O flaming volcano faz parte dessa cultura do escapismo. No universo da mixologia, o desejo coletivo pelo exótico equivale aos bares e coquetéis tiki, inspirados pela exuberância das ilhas do Pacífico, cujo interesse foi despertado na Segunda Guerra.

O coquetel B-52, que leva licor de café
O coquetel B-52, que leva licor de café - Mayatnik/Adobe Stock

Da decoração com ícones da mitologia dos nativos às trilhas ondulantes com sons de animais, cortesia dos maestros Les Baxter e Martin Denny, os balcões se viam lotados de taças de formatos orgânicos, poções com sucos e licores tropicais e os guarda-sóis no alto, a defender as bebidas dos perdigotos.
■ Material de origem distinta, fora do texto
Lemma elem_of_packets n site batches sid p :
  (sid, p) ∈ packets n site batches -> exists k batch, (sid, batch) ∈ batches /\
    session_packet (k :: site) sid batch = Some p.
Proof.
  revert n. induction batches as [| [sid0 b0] batches IH]; intros n; cbn [packets]; [by intros ?%elem_of_nil |].
  rewrite elem_of_app. intros [Hin | Hin].
  - destruct (session_packet (n :: site) sid0 b0) as [p0 |] eqn:Hp; simpl in Hin; [| by apply elem_of_nil in Hin].
    apply list_elem_of_singleton in Hin. simplify_eq. exists n, b0. split; [left | done].
  - destruct (IH _ Hin) as (k & b & Hb & Hp). exists k, b. split; [by right | done].
Qed.

Lemma packets_complete n site batches sid batch :
  (sid, batch) ∈ batches -> exists k,
    forall p, session_packet (k :: site) sid batch = Some p -> (sid, p) ∈ packets n site batches.
Proof.
  revert n. induction batches as [| [sid0 b0] batches IH]; intros n; [by intros ?%elem_of_nil |].
  rewrite elem_of_cons. cbn [packets]. intros [[= <- <-] | Hin].
  - exists n. intros p Hp. rewrite Hp. simpl. left.
  - destruct (IH (S n) Hin) as [k Hk]. exists k. intros p Hp. apply elem_of_app. right. by apply Hk.
Qed.

Lemma packets_NoDup n site batches : NoDup batches.*1 -> NoDup (packets n site batches).*1.
Proof.
  revert n. induction batches as [| [sid0 b0] batches IH]; intros n Hnd; cbn [packets]; [constructor |].
  rewrite fmap_cons in Hnd. apply list.NoDup_cons in Hnd as [Hni Hnd]. simpl in Hni. rewrite fmap_app.
  destruct (session_packet (n :: site) sid0 b0) as [p |]; simpl; [| by apply IH].
  apply list.NoDup_cons. split; [| by apply IH]. intros ([sid p'] & He & Hin)%list_elem_of_fmap. simpl in He. subst sid.
  apply elem_of_packets in Hin as (k & b & Hb & _). apply Hni, list_elem_of_fmap. by exists (sid0, b).
Qed.

(** Whether a delta can be encoded does not depend on the map order. *)
Definition sendable (pd : Delta.PlayerDelta) : Prop :=
  delta_typed pd /\ valid_message (ConvertPlayerDelta (Some pd)) /\
  from_option len 0 (Marshal (ConvertPlayerDelta (Some pd))) <= MaxPayloadSize.

Lemma sendable_packet site pd : sendable pd -> exists d, packet_of site pd = inr d.
Proof.
  intros ([Ht Hty] & Hv & Hl). destruct (marshal_total _ Hty) as [body Hb]. rewrite Hb in Hl. simpl in Hl.
  destruct (marshal_total (MkEnvelope CurrentVersion TypePlayerDelta 0 (pd_Tick pd) body)) as [d Hd].
  { split_and!; [by vm_compute | by vm_compute | by vm_compute | exact Ht]. }
  exists d. apply EncodeAndWrap_ok; try done; try (by vm_compute). split_and!; try done. by exists body.
Qed.

(** The packets of a dispatch. *)
Definition dispatched (site : list nat) (batches : gmap string (option DeltaBatch))
    : list (string * (Sess * bytes)) :=
  if bool_decide (size batches = 0%nat) then [] else packets 0 (0%nat :: site) (range site batches).

Lemma dispatched_world site batches (w : W) :
  (DispatchBatches lookup_sess site batches w).1 = foldl send_packet w (snd <$> dispatched site batches).
Proof. unfold DispatchBatches, dispatched. case_bool_decide; [done |]. apply dispatch_loop_world. Qed.

Lemma dispatched_NoDup site batches : NoDup (dispatched site batches).*1.
Proof.
  unfold dispatched. case_bool_decide; [constructor |]. apply packets_NoDup, NoDup_fst_range.
Qed.

(** ... and what they do to the clients. *)
Lemma dispatched_sound site batches sid sess d :
  (sid, (sess, d)) ∈ dispatched site batches ->
  lookup_sess sid = Some sess /\
  exists batch pd, batches !! sid = Some batch /\ payload_of batch = Some pd /\
    (delta_typed pd -> forall site' (v : client_view),
       receive_packet site' (project <$> v) d = project <$> apply_delta v pd).
Proof.
  unfold dispatched. case_bool_decide; [by intros ?%elem_of_nil |].
  intros (k & batch & Hin & Hp)%elem_of_packets. apply elem_of_range in Hin.
  unfold session_packet in Hp. apply bind_Some in Hp as (pd & Hpd & Hp).
  apply bind_Some in Hp as (sess' & Hs & Hp).
  destruct (packet_of (k :: 0%nat :: site) pd) as [err | d'] eqn:He; [done |]. injection Hp as -> ->.
  split; [done |]. exists batch, pd. split_and!; [done .. |]. intros Hty site' v. by eapply receive_packet_of.
Qed.

Lemma dispatched_complete site batches sid batch pd sess :
  batches !! sid = Some batch -> payload_of batch = Some pd -> lookup_sess sid = Some sess -> sendable pd ->
  exists d, (sid, (sess, d)) ∈ dispatched site batches.
Proof.
  intros Hb Hpd Hs Hsend. unfold dispatched. case_bool_decide as Hsz.
  { apply map_size_empty_inv in Hsz. by rewrite Hsz, lookup_empty in Hb. }
  destruct (packets_complete 0 (0%nat :: site) (range site batches) sid batch) as [k Hk];
    [by apply elem_of_range |].
  destruct (sendable_packet (k :: 0%nat :: site) pd Hsend) as [d Hd]. exists d. apply Hk.
  unfold session_packet. rewrite Hpd. simpl. rewrite Hs. simpl. by rewrite Hd.
Qed.

Lemma dispatch_packets (site : list nat) (batches : gmap string (option DeltaBatch)) (w : W) :
  exists ps : list (string * (Sess * bytes)),
    (DispatchBatches lookup_sess site batches w).1 = foldl send_packet w (snd <$> ps) /\
    NoDup ps.*1 /\
    (forall sid sess d, (sid, (sess, d)) ∈ ps ->
       lookup_sess sid = Some sess /\
       exists batch pd, batches !! sid = Some batch /\ payload_of batch = Some pd /\
         (delta_typed pd -> forall site' (v : client_view),
            receive_packet site' (project <$> v) d = project <$> apply_delta v pd)) /\
    (forall sid batch pd sess, batches !! sid = Some batch -> payload_of batch = Some pd ->
       lookup_sess sid = Some sess -> sendable pd -> exists d, (sid, (sess, d)) ∈ ps).
Proof.
  exists (dispatched site batches). split_and!; [apply dispatched_world | apply dispatched_NoDup | |].
  - apply dispatched_sound.
  - intros. by eapply dispatched_complete.
Qed.

(** ** Claims *)

(** A dispatch hands the transports at most one packet per session, in the
    order it ranges over the batches, and nothing else: every connected session
    whose batch has a delta that can be encoded gets one, and a client that
    receives it ends up exactly where applying the room's delta takes it, as
    far as the wire carries the state (plane position, yaw, version). *)
Theorem dispatch_delivers (site : list nat) (batches : gmap string (option DeltaBatch)) (w : W) :
  exists ps : list (string * (Sess * bytes)),
    (DispatchBatches lookup_sess site batches w).1 = foldl send_packet w (snd <$> ps) /\
    NoDup ps.*1 /\
    (forall sid sess d, (sid, (sess, d)) ∈ ps ->
       lookup_sess sid = Some sess /\
       exists batch pd, batches !! sid = Some batch /\ payload_of batch = Some pd /\
         (delta_typed pd -> forall site' (v : client_view),
            receive_packet site' (project <$> v) d = project <$> apply_delta v pd)) /\
    (forall sid batch pd sess, batches !! sid = Some batch -> payload_of batch = Some pd ->
       lookup_sess sid = Some sess -> sendable pd -> exists d, (sid, (sess, d)) ∈ ps).
Proof. apply dispatch_packets. Qed.

(** The delta after the next one, when nothing has changed. *)
Lemma rebuild_empty site tick visible snap states site' tick' :
  let snap' := (BuildPlayerDelta site tick visible snap states).1 in
  PlayerDelta_IsEmpty (BuildPlayerDelta site' tick' visible snap' states).2 = true.
Proof.
  intros snap'. apply build_empty_iff. unfold snap'. split.
  - intros pid ps Hin Hps. rewrite build_snapshot, decide_True by done. unfold sent_version. by rewrite Hps.
  - intros pid. rewrite build_snapshot. case_decide; [done |]. by intros [].
Qed.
O B-52s bebeu muito dessa cultura retrô, com blend original. O nome da banda não se refere ao avião bombardeiro, mas ao penteado na forma da fuselagem, que as vocalistas Kate Pierson e Cindy Wilson usavam, como antenas para ligações interplanetárias.

O shot B-52, por sua vez, foi uma homenagem ao quinteto —embora haja controvérsias. Faz também um aceno tímido à cultura tiki. Alguns barmen acrescentam rum no topo para criar uma chama azul, como a do flaming volcano. Ou dos foguetes rumo ao futuro antigo, tendo ao fundo o som de um theremin.

B-52

  • 10 ml de licor de café
  • 10 ml de Baileys
  • 10 ml de Grand Marnier

Passo a passo
Em um copo de shot, coloque o licor de café. Depois despeje o Baileys no dorso de uma colher. Repita a operação com o Grand Marnier. Ao final, o drinque deve mostrar as três camadas.